Table functions can be explained best by the example of matrix functions.

`Mout = MatrixFunction(M1, M2, ... Mn)`

A matrix function has matrix parameters as inputs, and matrix parameters as outputs. For example, the matrix multiplication Mout = M1 x M2 that we know from linear algebra is a typical matrix function.

Similarly, table functions have tables as input and output parameters:

`Tout = TableFunction(T1, T2, ... Tn)`

The distribution function often used in financial planning is a typical table function:

`Tout = DistributionWithReferenceTable(Tbase, Tref)`

A typical distribution problem is illustrated at the left: The costs that are initially calculated at department level are subsequently distributed further to teams within departments.

## Why do we need table functions?

There are broadly two kinds of database processing related with tables:

- Recording new data, or updating existing data.
- Analysis and calculations with historical data stored in tables.

### Data processing at entry level

Recording and updating data are about processing individual table entries. The rest of the data (i.e. other entries) in tables are generally not relevant for this kind of data processing. That is, the data processing is rather at entry level; the table is not taken as a whole as information unit.

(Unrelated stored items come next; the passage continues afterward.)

#[global] Set Default Goal Selector "!".

Declare Scope go_scope.
Delimit Scope go_scope with go.
Open Scope Z_scope.
Open Scope go_scope.

(** * Machine integers

    A Go integer of width [w] is a [Z] in range; every operation of the source that can leave
    the range is followed by the wrap-around of its type. *)

Definition MaxInt64 : Z := 9223372036854775807.
Definition MinInt64 : Z := -9223372036854775808.
Definition MaxUint64 : Z := 18446744073709551615.
Definition MaxUint32 : Z := 4294967295.
Definition MaxInt32 : Z := 2147483647.
Definition MinInt32 : Z := -2147483648.

Definition wrap64 (z : Z) : Z := (z + 9223372036854775808) mod 18446744073709551616 - 9223372036854775808.
Definition uwrap64 (z : Z) : Z := z mod 18446744073709551616.
Definition wrap32 (z : Z) : Z := (z + 2147483648) mod 4294967296 - 2147483648.
Definition uwrap32 (z : Z) : Z := z mod 4294967296.

Definition int64 (z : Z) : Prop := MinInt64 <= z <= MaxInt64.
Definition int32 (z : Z) : Prop := MinInt32 <= z <= MaxInt32.
Definition uint64 (z : Z) : Prop := 0 <= z <= MaxUint64.
Definition uint32 (z : Z) : Prop := 0 <= z <= MaxUint32.

(** * Results of Go functions

    [Ok] is a normal return, [Err] a returned error (with its message), [Panic] the death of the
    process (a nil dereference, an integer division by zero, or [log.Fatal]), and [NoFuel] the
    exhaustion of the fuel of a loop of the model, which no run of the code produces. *)

Inductive res (A : Type) : Type :=
| Ok (a : A)
| Err (e : string)
| Panic (why : string)
| NoFuel.
Arguments Ok {A} a.
Arguments Err {A} e.
Arguments Panic {A} why.
Arguments NoFuel {A}.

Definition res_bind {A B} (r : res A) (k : A → res B) : res B :=
  match r with
  | Ok a => k a
  | Err e => Err e
  | Panic w => Panic w
  | NoFuel => NoFuel
  end.

(** [fmt.Errorf("prefix: %v", err)] *)
Definition res_wrap {A} (p : string) (r : res A) : res A :=
  match r with
  | Err e => Err (p +:+ e)
  | r => r
  end.

(** A pointer that the source dereferences. *)
Definition deref {A} (o : option A) : res A :=
  match o with
  | Some a => Ok a
  | None => Panic "nil pointer dereference"
  end.

Definition is_Ok {A} (r : res A) : bool := match r with Ok _ => true | _ => false end.
Definition is_Panic {A} (r : res A) : bool := match r with Panic _ => true | _ => false end.

(** * Stateful Go code

    Explicit state passing.  An error or a panic keeps the state reached so far: Go does not
    undo the effects that precede a [return err]. *)

Definition M (S A : Type) : Type := S → S * res A.

Definition ret {S A} (a : A) : M S A := λ s, (s, Ok a).
Definition fail {S A} (e : string) : M S A := λ s, (s, Err e).
Definition panic {S A} (w : string) : M S A := λ s, (s, Panic w).
Definition lift {S A} (r : res A) : M S A := λ s, (s, r).
Definition get {S} : M S S := λ s, (s, Ok s).
Definition put {S} (s : S) : M S unit := λ _, (s, Ok tt).
Definition modify {S} (f : S → S) : M S unit := λ s, (f s, Ok tt).
Definition bind {S A B} (m : M S A) (k : A → M S B) : M S B :=
  λ s, match m s with
       | (s', Ok a) => k a s'
       | (s', Err e) => (s', Err e)
       | (s', Panic w) => (s', Panic w)
       | (s', NoFuel) => (s', NoFuel)
       end.
Definition wrap {S A} (p : string) (m : M S A) : M S A :=
  λ s, let '(s', r) := m s in (s', res_wrap p r).

(** [x, err := m] with the error kept as a value ([_ = err], a log line, a later test). *)
Definition try {S A} (m : M S A) : M S (string + A) :=
  λ s, match m s with
       | (s', Ok a) => (s', Ok (inr a))
       | (s', Err e) => (s', Ok (inl e))
       | (s', Panic w) => (s', Panic w)
       | (s', NoFuel) => (s', NoFuel)
       end.

Notation "'let!' x := m 'in' k" := (bind m (λ x, k))
  (at level 10, x name, m at level 100, k at level 200) : go_scope.
Notation "'let!' ' p := m 'in' k" := (bind m (λ p, k))
  (at level 10, p strict pattern, m at level 100, k at level 200) : go_scope.
Notation "'do!' m 'in' k" := (bind m (λ _, k))
  (at level 10, m at level 100, k at level 200) : go_scope.
Notation "'let?' x := m 'in' k" := (res_bind m (λ x, k))
  (at level 10, x name, m at level 100, k at level 200) : go_scope.

Notation "'let?' ' p := m 'in' k" := (res_bind m (λ p, k))
  (at level 10, p strict pattern, m at level 100, k at level 200) : go_scope.

(** [for _, x := range l { body }] where the body may return. *)
Fixpoint mfor {S A} (l : list A) (body : A → M S unit) : M S unit :=
  match l with
  | [] => ret tt
  | x :: l => do! body x in mfor l body
  end.

(** Run [m] on one component of the state. *)
Definition on_fst {S X A} (m : M S A) : M (S * X) A := λ '(s, x), let '(s', r) := m s in ((s', x), r).
Definition on_snd {S X A} (m : M X A) : M (S * X) A := λ '(s, x), let '(x', r) := m x in ((s, x'), r).

(** A loop that collects results and returns at the first failure. *)
Definition res_map {A B} (f : A → res B) (l : list A) : res (list B) :=
  foldr (λ a acc, let? b := f a in let? bs := acc in Ok (b :: bs)) (Ok []) l.

(** A relation that every run of [m] respects. *)
Definition preserves {S A} (R : S → S → Prop) (m : M S A) : Prop := ∀ s, R s (m s).1.

(** * The parts of the Go runtime that leave a choice open

    [go_range m] is the order in which a [for range] visits a map, [go_sort] is [sort.Sort]:
    both may depend on more than their arguments say, so every theorem quantifies over them. *)

Definition sort_le {A} (less : A → A → bool) (a b : A) : Prop := less a b = true ∨ less b a = false.

(** Transitivity among the elements of a list. *)
Definition transitive_on {A} (l : list A) (R : A → A → Prop) : Prop :=
  ∀ a b c, a ∈ l → b ∈ l → c ∈ l → R a b → R b c → R a c.

Class GoRuntime := {
  go_range : ∀ {V : Type}, gmap string V → list (string * V);
  go_range_perm : ∀ (V : Type) (m : gmap string V), go_range m ≡ₚ map_to_list m;
  go_sort : ∀ {A : Type}, (A → A → bool) → list A → list A;
  go_sort_perm : ∀ (A : Type) (less : A → A → bool) (l : list A), go_sort less l ≡ₚ l;
  go_sort_sorted : ∀ (A : Type) (less : A → A → bool) (l : list A),
    transitive_on l (sort_le less) → StronglySorted (sort_le less) (go_sort less l);
}.

(** The order in which a set is visited. *)
Definition go_iter {Rt : GoRuntime} (X : gset string) : list string := (go_range (gset_to_gmap tt X)).*1.

(** A reference runtime: key order for maps, insertion sort. *)
Fixpoint insert_by {A} (less : A → A → bool) (x : A) (l : list A) : list A :=
  match l with
  | [] => [x]
  | y :: l' => if less x y then x :: l else y :: insert_by less x l'
  end.
Definition insertion_sort {A} (less : A → A → bool) (l : list A) : list A :=
  foldr (insert_by less) [] l.

(** Sum of a function over a list. *)
Definition sumZ {A} (f : A → Z) (l : list A) : Z := foldr (λ a acc, f a + acc) 0 l.

(** * Strings

    A Go string or byte slice is a Rocq [string] (a list of bytes). *)

(** [strings.Compare] *)
Definition strcmp (a b : string) : Z :=
  match String.compare a b with Lt => -1 | Eq => 0 | Gt => 1 end.

(** [strings.HasPrefix], [bytes.HasPrefix] *)
Fixpoint has_prefix (p s : string) : bool :=
  match p, s with
  | EmptyString, _ => true
  | String c p, String d s => bool_decide (c = d) && has_prefix p s
  | _, _ => false
  end.

(** [strings.Join] *)
Fixpoint str_join (sep : string) (l : list string) : string :=
  match l with
  | [] => ""
  | [x] => x
  | x :: l => x +:+ sep +:+ str_join sep l
  end.

(** * Tactics *)

Ltac unfold_int :=
  unfold int64, int32, uint64, uint32, wrap64, wrap32, uwrap64, uwrap32,
    MaxInt64, MinInt64, MaxUint64, MaxUint32, MaxInt32, MinInt32 in *.

(** Linear arithmetic over the machine integers, division and modulo included. *)
Ltac mlia := unfold_int; Z.to_euclidean_division_equations; lia.

Ltac unfold_m :=
  unfold bind, ret, fail, panic, lift, get, put, modify, wrap, try, res_bind, res_wrap in *.

(** Run a monadic hypothesis or goal: unfold, then split on every match that blocks it. *)
Ltac mrun := unfold_m; repeat (simplify_eq/=; case_match); simplify_eq/=.

Create HintDb go_db.
Create HintDb go_preserves.

(** * Lemmas on machine integers *)

Lemma wrap64_id z : int64 z → wrap64 z = z.
Proof. mlia. Qed.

Traditional SQL-based table processing including stored procedures is probably the simplest and best approach for this type of data processing.

### Data processing at table level

For analysis and calculations tables are taken as a whole as historical input data for generating some meaningful results. These results can be reports or the outcomes of some calculations. A more mathematical approach is needed for this type of data processing compared to SQL-based programming.

Mathematical table functions (in finaquant products like finaquant® protos or calcs) with well-defined input and output parameters enable users easily to formulate this second type of data processing with in-memory data (just like matrices) where tables are taken as a whole as input or output parameters.

Typical applications for this sort of data processing are:

- Data and risk analysis
- Simulation and optimization problems with structured table data
- Data preparation for reporting
- Forecasts and estimations based on historical data
- Financial Planning and Business Intelligence
- Commission and fee calculations in financial services

Note that table functions can also be written with stored procedures (using dynamic SQLs) offered by most database products like Oracle, MySQL or Microsoft SQL. Writing a library table functions with C#/.NET has but some advantages like better integrability and portability, database independence, and a richer programming environment.

### Capturing general calculation patterns with table functions

In applications like financial planning, or fee calculations in financial services, most of the required calculation patterns (if not all) can be captured already at the topmost *table* level with a software library which offers you a broad spectrum of table functions.

The advantage of this approach is obvious: All the calculations can be implemented just by combining and setting parameters to some high-level table functions, without detail coding with matrix and scalar computations. In other words, lower-level programming is replaced by higher-level programming with well-tested functional units.

Creating user awareness about general calculation patterns is another important added value of table functions. Calculations that seemed quite complex and case-specific before like conditional cost distributions and date sampling might look much easier and general after learning and using table functions. The upcoming application examples that can be downloaded at product pages (finaquant® protos or calcs) will make this point more concrete and clear.

### Integration with matrix computations

Even for applications like risk analysis, forecasts and estimations, asset valuation etc. that typically require matrix computations table functions can be of great use as high-level organizers. After all, all these applications are based on historical table data that are the starting point (oftentimes also the end point) for any calculation.

With table functions like subtable transformers and function routers, filters and date samplers one can convert a data table to multiple time series (or subtables) for each asset, or whatever entity is calculated, before feeding them to matrix computations as input parameters.

## DataTable of .NET as data integration gateway

The DataTable class of the .NET framework for keeping and manipulating tables directly in the memory (i.e. in-memory tables) plays a crucial role for integrating finaquant tables with data repositories (excel, database, XML …) and other .NET applications.

MatrixTable class of finaquant is a mathematical representation of a table with a simplified data structure compared to DataTable of .net. Luckily, a MatrixTable can easily be converted to a DataTable, or vice versa.

Once you have your data in DataTable, you have access to all other .NET libraries and functionalities for importing or exporting data as well as for reporting. Nevertheless, finaquant libraries include some DataTable extentions to make life easier for users.

Written by: *Tunç Ali Kütükçüoglu*

Can we type cast MatrixTable class of finaquant to a DataTable class of .NET &/or vice versa?

Casting no, but there are import and export functions for conversions.

By using the MatrixTable method

`Export_To_DataTable()`

any MatrixTable object can be converted to a DataTable object.A DataTable can be converted to a MatrixTable with the MatrixTable method

`Import_from_DataTable()`

. All the fields of the DataTable must be predefined in MetaData with proper field types (text attribute, numeric attribute of type integer or date, or key figure) before applying this conversion.